Neuropsychology of sleep and emotional coping: Why a 90 minute Nap Can Reset Your Emotional Coping Resources or Get an Unproductive Day Back on Track

A couple of weeks ago, I watched an interesting Fora.tv talk by psychology PhD Dr Matt Walker (a Professor at University of California, Berkley).

Most of the talk was about how sleep affects learning and memory. This is well established stuff that gets taught in undergraduate psychology classes. Basically, adequate sleep before learning is necessary to get your brain optimally ready for learning. And, adequate sleep after learning is necessarily to optimally process and synthesize the information you learned. Both chronic sleep deprivation and binge/starve sleep patterns interfere with optimal learning.

However, the part of the talk that was most interesting to me was his description of a study he had conducted with colleagues about sleep and emotions. The study is particularly relevant for people struggling with depression, anxiety, or stress. I’m going to explain the study and then follow with some practical recommendations.

What they did:

The study participants were divided into 2 groups.

One group was deprived of sleep. The other group got a normal night’s sleep.

The next day everybody in the study underwent a brain scan.

The brain scan was the type that measures what your brain is doing while you’re under the scanner.

During the brain scan, each participant was shown 100 different standardized pictures, one picture at a time. The pictures ranged from mildly unpleasant to extremely unpleasant. The set of pictures used has been purposely designed for triggering negative emotions.

The results:

When exposed to the negative emotion triggering pictures – the group who had been sleep deprived showed 60% higher reactivity of the amygdala. The amygdala is an important brain structure involved in generating negative emotions, in what Professor Walker refers to as the “neanderthal brain”. By neanderthal brain, he means the part of our brain that evolved early in our evolutionary history.

The researchers then asked – Why was the amygdala showing stronger activation when people were sleep deprived?

Their answer: They found another key difference in the brain reactions of people who had had enough sleep vs. sleep deprived people. For only the people who had had adequate sleep, when their amygdala was activated, another area of the brain – the medial pre frontal cortex – also started working harder.

The pre frontal cortex is a “new” part of the brain in our evolutionary history. It’s the part of the modern human brain that’s most different from caveman/neanderthal brains.

When people who had had enough sleep were exposed to the distressing pictures, the pre frontal cortex acted as a brake on the amygdala. The more-evolved part of the brain was helping dampen down the less-evolved part. The result was less activation of the amygdala and feeling calmer, but only for the group who had had adequate sleep.

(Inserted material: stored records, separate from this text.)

Lemma run_ok init pc mem : 0 <= pc -> code_ok pc -> length mem = M -> exists mem', run_code (S (length (lex_code tbl))) (lex_code tbl) pc init mem = Ok mem' /\ length mem' = M.
Proof.
  clear K C. intros Hp (ms & P & F) Lm. rewrite (run_code_moves init pc ms P F); [|exact Lm | pose proof (program_length pc ms P Hp); lia]. eexists. split; [reflexivity|].
  clear P Hp. revert mem Lm. induction F as [|m ms Hm F IH]; intros mem Lm; cbn [fold_left]; auto. apply IH. now apply move_length.
Qed.
Lemma tags_ok codes s b : (exists pc, Short codes s = Ok pc /\ 0 <= pc /\ code_ok pc) -> length (lex_mem b) = M ->
  exists mem', perform_tags tbl codes s b = Ok (set_mem mem' b) /\ length mem' = M.
Proof.
  intros (pc & E & Hp & Co) Lm. unfold perform_tags, run_tag. rewrite E. destruct (run_ok (Val_int (-1)) pc (lex_mem b) Hp Co Lm) as (mem' & -> & L'). eauto.
Qed.
Lemma moves_ok s c b : 0 <= s < n -> 0 <= c <= 256 -> delta tbl s c <> None -> length (lex_mem b) = M ->
  exists mem', perform_moves tbl s c b = Ok (set_mem mem' b) /\ length mem' = M.
Proof.
  intros Hs Hc D Lm. destruct (ck_trans C s c Hs Hc D) as (base & k & pc & E1 & E2 & E3 & Co). unfold perform_moves, run_mem. rewrite E1, E2, E3.
  destruct (Z.ltb_spec 0 pc) as [L|L]; [|exists (lex_mem b); split; [now destruct b | exact Lm]].
  destruct (run_ok (lex_curr_pos b) pc (lex_mem b) ltac:(lia) (Co L) Lm) as (mem' & -> & L'). eauto.
Qed.
Lemma read_char_mem m b : read_char (set_mem m b) = match read_char b with Ok (Some (c, b1)) => Ok (Some (c, set_mem m b1)) | r => r end.
Proof.
  unfold read_char. cbn [set_mem lex_buffer_len lex_curr_pos lex_eof_reached lex_buffer lex_last_pos lex_last_action]. destruct (_ <=? _); [destruct (_ =? _); reflexivity|].
  destruct (at_ (lex_buffer b) _); reflexivity.
Qed.
Lemma read_char_keeps b c b1 : read_char b = Ok (Some (c, b1)) -> lex_mem b1 = lex_mem b.
Proof.
  unfold read_char. destruct (_ <=? _); [destruct (_ =? _); [discriminate | now intros [= _ <-]]|]. destruct (at_ _ _); [|discriminate..]. now intros [= _ <-].
Qed.
(** Where the entries of the cache after a [create_plan] come from. *)
Lemma create_plan_cache_In (w w' : World) (r : PlanGenerationResult)
  (k : string) (e : PlanCacheEntry) :
  create_plan w = (Ok r, w') -> In (k, e) (cache w') ->
  In (k, e) (cache w)
  \/ (exists e0, In (k, e0) (cache w)
                 /\ e = with_usage_count e0 (usage_count e0 + 1))
  \/ (k = query_key (registry w) (uif w)
      /\ query_hash e = k /\ usage_count e = 0
      /\ ce_plan e <> [] /\ py_gt (ce_confidence e) (5 # 10) = Ok true).
Proof.
  intros Hrun Hin.
  destruct (create_plan_cases w) as (r' & w'' & Hrun' & Hcases).
  cbn zeta in Hcases. rewrite Hrun in Hrun'. injection Hrun' as <- <-.
  assert (Hnew : forall w1 r0 w2,
             lookup (advance 1 w) = (Ok None, w1) ->
             select_strategy w1 = (Ok r0, w2) ->
             plan r0 <> [] -> py_gt (confidence r0) (5 # 10) = Ok true ->
             In (k, e) (cache (snd (_cache_plan r0 w2))) ->
             In (k, e) (cache w)
             \/ (k = query_key (registry w) (uif w)
                 /\ query_hash e = k /\ usage_count e = 0
                 /\ ce_plan e <> [] /\ py_gt (ce_confidence e) (5 # 10) = Ok true)).
  { intros w1 r0 w2 Hlook Hsel Hpl Hgt Hin'.
    pose proof (lookup_miss_world _ _ Hlook) as (Hs1 & _ & Hu1 & _).
    pose proof (select_strategy_spec _ _ _ Hsel) as [(Hs2 & _ & _ & Hq2 & Hp2) _].
    apply cache_plan_In in Hin' as [Hin' | (-> & Hq & Hu & Hp & Hc)].
    - left. unfold cache in Hin'. rewrite Hs2 in Hin'.
      now apply (lookup_miss_In _ _ _ Hlook).
    - right.
      assert (Hreg : registry w2 = registry w).
      { unfold registry. rewrite Hs2. destruct Hs1 as [c ->]. reflexivity. }
      rewrite Hq, Hu, Hp, Hc, Hreg. cbn in Hu1. rewrite Hu1 in Hq2, Hp2.
      rewrite (query_key_same (registry w) _ _ Hq2 Hp2).
      now repeat split. }
  destruct Hcases as [(Hen & e0 & Hk & Hv & -> & ->)
                     | [(w1 & r0 & w2 & Hlook & Hsel & Hr)
                       | (w1 & wr & ex & Hlook & Htry & Hs & _ & _ & _ & _
                          & _ & Hor & -> & ->)]].
  - cbn in Hin. apply In_dict_set in Hin as [[= -> ->] | Hin]; [| now left].
    right. left. exists e0. split; [now apply dict_get_In | reflexivity].
  - cbn zeta in Hr. destruct Hr as (-> & -> & Hfmt0).
    pose proof (select_strategy_spec _ _ _ Hsel) as [(Hs2 & _) _].
    assert (Hold : In (k, e) (cache w2) -> In (k, e) (cache w)).
    { unfold cache at 1. rewrite Hs2. apply (lookup_miss_In _ _ _ Hlook). }
    destruct (enable_plan_caching (_config (self w))); cbn [andb] in Hin;
      [| left; now apply Hold].
    destruct (plan r0) as [|n pl] eqn:Hpl; cbn [negb andb] in Hin;
      [left; now apply Hold |].
    destruct (py_gt (confidence r0) (5 # 10)) as [[|] | e1] eqn:Hgt;
      try (left; now apply Hold).
    change (cache (advance 1 ?x)) with (cache x) in Hin.
    destruct (Hnew _ _ _ Hlook Hsel) as [Hl | Hr]; try assumption;
      [rewrite Hpl; discriminate | now left | now right; right].
  - destruct Hor as [Hsame | (r0 & w2 & Hsel & _ & Hpl & Hgt & _ & ->)].
    + left. unfold cache in Hin. cbn [self advance] in Hin. rewrite Hsame in Hin.
      now apply (lookup_miss_In _ _ _ Hlook).
    + change (cache (advance 1 (advance 1 ?x))) with (cache x) in Hin.
      destruct (Hnew _ _ _ Hlook Hsel Hpl Hgt Hin) as [Hl | Hr];
        [now left | now right; right].
Qed.

Lemma registered_after_names (l : list Skill) (reg : list (string * Skill)) :
  (forall k skill, In (k, skill) reg -> skill_name skill = k) ->
  forall k skill, In (k, skill) (registered_after l reg) -> skill_name skill = k.
Proof.
  unfold registered_after. revert reg.
  induction l as [|s l IH]; intros reg H; cbn; [exact H |].
  apply IH. intros k skill Hin.
  apply In_dict_set in Hin as [[= -> ->] | Hin]; [reflexivity | now apply H].
Qed.

Lemma planner_inv_env (w w' : World) :
  self w' = self w -> planner_inv w -> planner_inv w'.
Proof.
  unfold planner_inv, registry, cache. now intros ->.
Qed.

Lemma usage_nonneg_after (e : PlanCacheEntry) (k : string) :
  entry_ok k e -> entry_ok k (with_usage_count e (usage_count e + 1)).
Proof.
  intros (H1 & H2 & H3 & H4). repeat split; try assumption. cbn. lia.
Qed.

(** X10.  In every state a planner can reach after its construction, the
    registry and the cache bind each key once, each skill is registered
    under its own name, and each cached entry is stored under its own
    query hash with a non-empty plan, a confidence greater than 0.5 and
    a usage count that is not negative; so a cache hit never returns an
    empty plan or a confidence of 0.5 or less. *)
Theorem reachable_invariant (w : World) :
  reachable w ->
  planner_inv w
  /\ (forall r w',
         create_plan w = (Ok r, w') -> cache_hit r = true ->
         plan r <> [] /\ py_gt (confidence r) (5 # 10) = Ok true).
Proof.
  intros Hreach.
  assert (Hinv : planner_inv w).
  { induction Hreach as [config en cur li gi w | skill w _ IH | l w _ IH
                        | w _ IH | w _ IH | w w' _ IH Hself].
    - assert (Hempty : registry (snd (__init__ config en cur li gi w)) = []
                       /\ cache (snd (__init__ config en cur li gi w)) = []).
      { unfold __init__, _initialize_llm, _initialize_graph_awareness.
        destruct li as [m | e1], gi as [g | e2]; now split. }
      destruct Hempty as [Hr Hc]. unfold planner_inv. rewrite Hr, Hc.
      split; [apply NoDup_nil |]. split; [apply NoDup_nil |].
      split; intros k x [].
    - destruct IH as (Hwr & Hwc & Hn & He).
      split; [apply (dict_wf_set (skill_name skill) skill (registry w) Hwr) |].
      split; [exact Hwc |]. split; [| exact He].
      intros k s Hin. cbn in Hin.
      apply In_dict_set in Hin as [[= -> ->] | Hin]; [reflexivity | now apply Hn].
    - destruct IH as (Hwr & Hwc & Hn & He).
      destruct (run_register_skills l w) as (w' & Hrun & Hreg & Hsame).
      rewrite Hrun. cbn [snd]. destruct Hsame as (Hc & _).
      unfold planner_inv. rewrite Hreg, Hc.
      split; [now apply registered_after_wf |]. split; [exact Hwc |].
      split; [now apply registered_after_names | exact He].
    - destruct IH as (Hwr & Hwc & Hn & He).
      destruct (create_plan_cases w) as (r & w' & Hrun & Hcases).
      assert (Hsame : registry w' = registry w /\ (dict_wf (cache w')
                      /\ forall k e, In (k, e) (cache w') -> entry_ok k e)).
      { split; [| split].
        - cbn zeta in Hcases.
          destruct Hcases as [(_ & e & _ & _ & _ & ->)
                             | [(w1 & r0 & w2 & Hlook & Hsel & _ & -> & _)
                               | (w1 & wr & ex & Hlook & _ & Hs & _ & _ & _ & _
                                  & _ & _ & _ & ->)]].
          + reflexivity.
          + pose proof (lookup_miss_world _ _ Hlook) as ([c Hs1] & _).
            pose proof (select_strategy_spec _ _ _ Hsel) as [(Hs2 & _) _].
            match goal with
            | |- context [if ?b then snd (_cache_plan r0 w2) else w2] =>
                pose proof (store_world b r0 w2) as ([c3 Hs3] & _)
            end.
            unfold registry. cbn [self advance]. rewrite Hs3, Hs2, Hs1.
            reflexivity.
          + destruct Hs as [c Hs].
            unfold registry. cbn [self advance]. rewrite Hs. reflexivity.
        - cbn zeta in Hcases.
          destruct Hcases as [(_ & e & _ & _ & _ & ->)
                             | [(w1 & r0 & w2 & Hlook & Hsel & _ & -> & _)
                               | (w1 & wr & ex & Hlook & _ & Hs & _ & _ & _ & _
                                  & Hwfr & _ & _ & ->)]].
          + cbn. now apply dict_wf_set.
          + pose proof (lookup_miss_world _ _ Hlook) as (_ & _ & _ & _ & Hwf1).
            pose proof (select_strategy_spec _ _ _ Hsel) as [(Hs2 & _) _].
            match goal with
            | |- context [if ?b then snd (_cache_plan r0 w2) else w2] =>
                pose proof (store_world b r0 w2) as (_ & _ & _ & _ & Hwf3)
            end.
            unfold cache in Hwf3 at 1. rewrite Hs2 in Hwf3.
            apply Hwf3, Hwf1, Hwc.
          + pose proof (lookup_miss_world _ _ Hlook) as (_ & _ & _ & _ & Hwf1).
            change (cache (advance 1 wr)) with (cache wr). apply Hwfr, Hwf1, Hwc.
        - intros k e Hin.
          destruct (create_plan_cache_In _ _ _ _ _ Hrun Hin)
            as [Hold | [(e0 & Hold & ->) | (-> & Hq & Hu & Hne & Hgt)]].
          + now apply He.
          + now apply usage_nonneg_after, He.
          + unfold entry_ok. split; [exact Hq |]. split; [exact Hne |].
            split; [exact Hgt | lia]. }
      rewrite Hrun. cbn [snd]. destruct Hsame as (Hreg & Hwc' & He').
      unfold planner_inv. rewrite Hreg.
      split; [exact Hwr |]. split; [exact Hwc' |]. split; [exact Hn | exact He'].
    - destruct IH as (Hwr & Hwc & Hn & He).
      split; [exact Hwr |]. split; [apply NoDup_nil |].
      split; [exact Hn | intros k e []].
    - now apply (planner_inv_env w w'). }
  split; [exact Hinv |].
  intros r w' Hrun Hhit. destruct Hinv as (_ & _ & _ & He).
  destruct (create_plan_cases w) as (r' & w'' & Hrun' & Hcases).
  cbn zeta in Hcases. rewrite Hrun in Hrun'. injection Hrun' as <- <-.
  destruct Hcases as [(Hen & e & Hk & _ & -> & _)
                     | [(w1 & r0 & w2 & Hlook & Hsel & Hr)
                       | (w1 & wr & ex & _ & _ & _ & _ & _ & _ & _ & _ & _ & -> & _)]].
  - apply dict_get_In, He in Hk. destruct Hk as (_ & Hne & Hgt & _). now split.
  - cbn zeta in Hr. destruct Hr as [-> _].
    pose proof (select_strategy_not_hit _ _ _ Hsel) as Hnot.
    cbn [cache_hit with_generation_time] in Hhit. congruence.
  - discriminate.
Qed.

For people in the sleep deprivation group, the pre frontal area wasn’t activating in response to the distressing pictures to the same extent.
Because of this, the sleep deprived people had more intense emotional responses to the negative emotion inducing pictures.

Take Home Messages:

1. If you’re struggling with negative emotions (depression, anxiety, stress) then adequate sleep is especially important.

When you have had adequate sleep you’ll be better able to cope with emotional and social demands. Your emotional reactions to negative events will be less intense because your pre frontal cortex will help calm your amygdala. It’s not just that you’ll make better choices about coping when you’re not sleep deprived, your brain reactions will mean the events/stress don’t feel so bad.

2. If you’re finding yourself having an unproductive day or an emotionally difficult day, try having a nap to get an emotional re-set. A nap of about 90 minutes (but not longer) is probably going to be necessary to give yourself the greatest emotional re-set benefits. This is because if you sleep 90 minutes you’ll go through one complete cycle of all five of the 5 stages of sleep, including REM sleep. REM sleep seems to be important for the emotional resetting process.

DON’T nap so long that it upsets your night time sleep or that you use sleep as a way of avoiding the day. For you, one complete cycle of all five stages of sleep might be a little longer than 90 mins but not longer than 2 hours.

When you get up, do something that gives you a sense of pleasure or mastery/accomplishment.

3. If you’re doing hard things (learning something, doing cognitively or emotionally demanding work, working in stressful circumstances, studying for exams etc), then adequate sleep will help with both learning and emotional coping.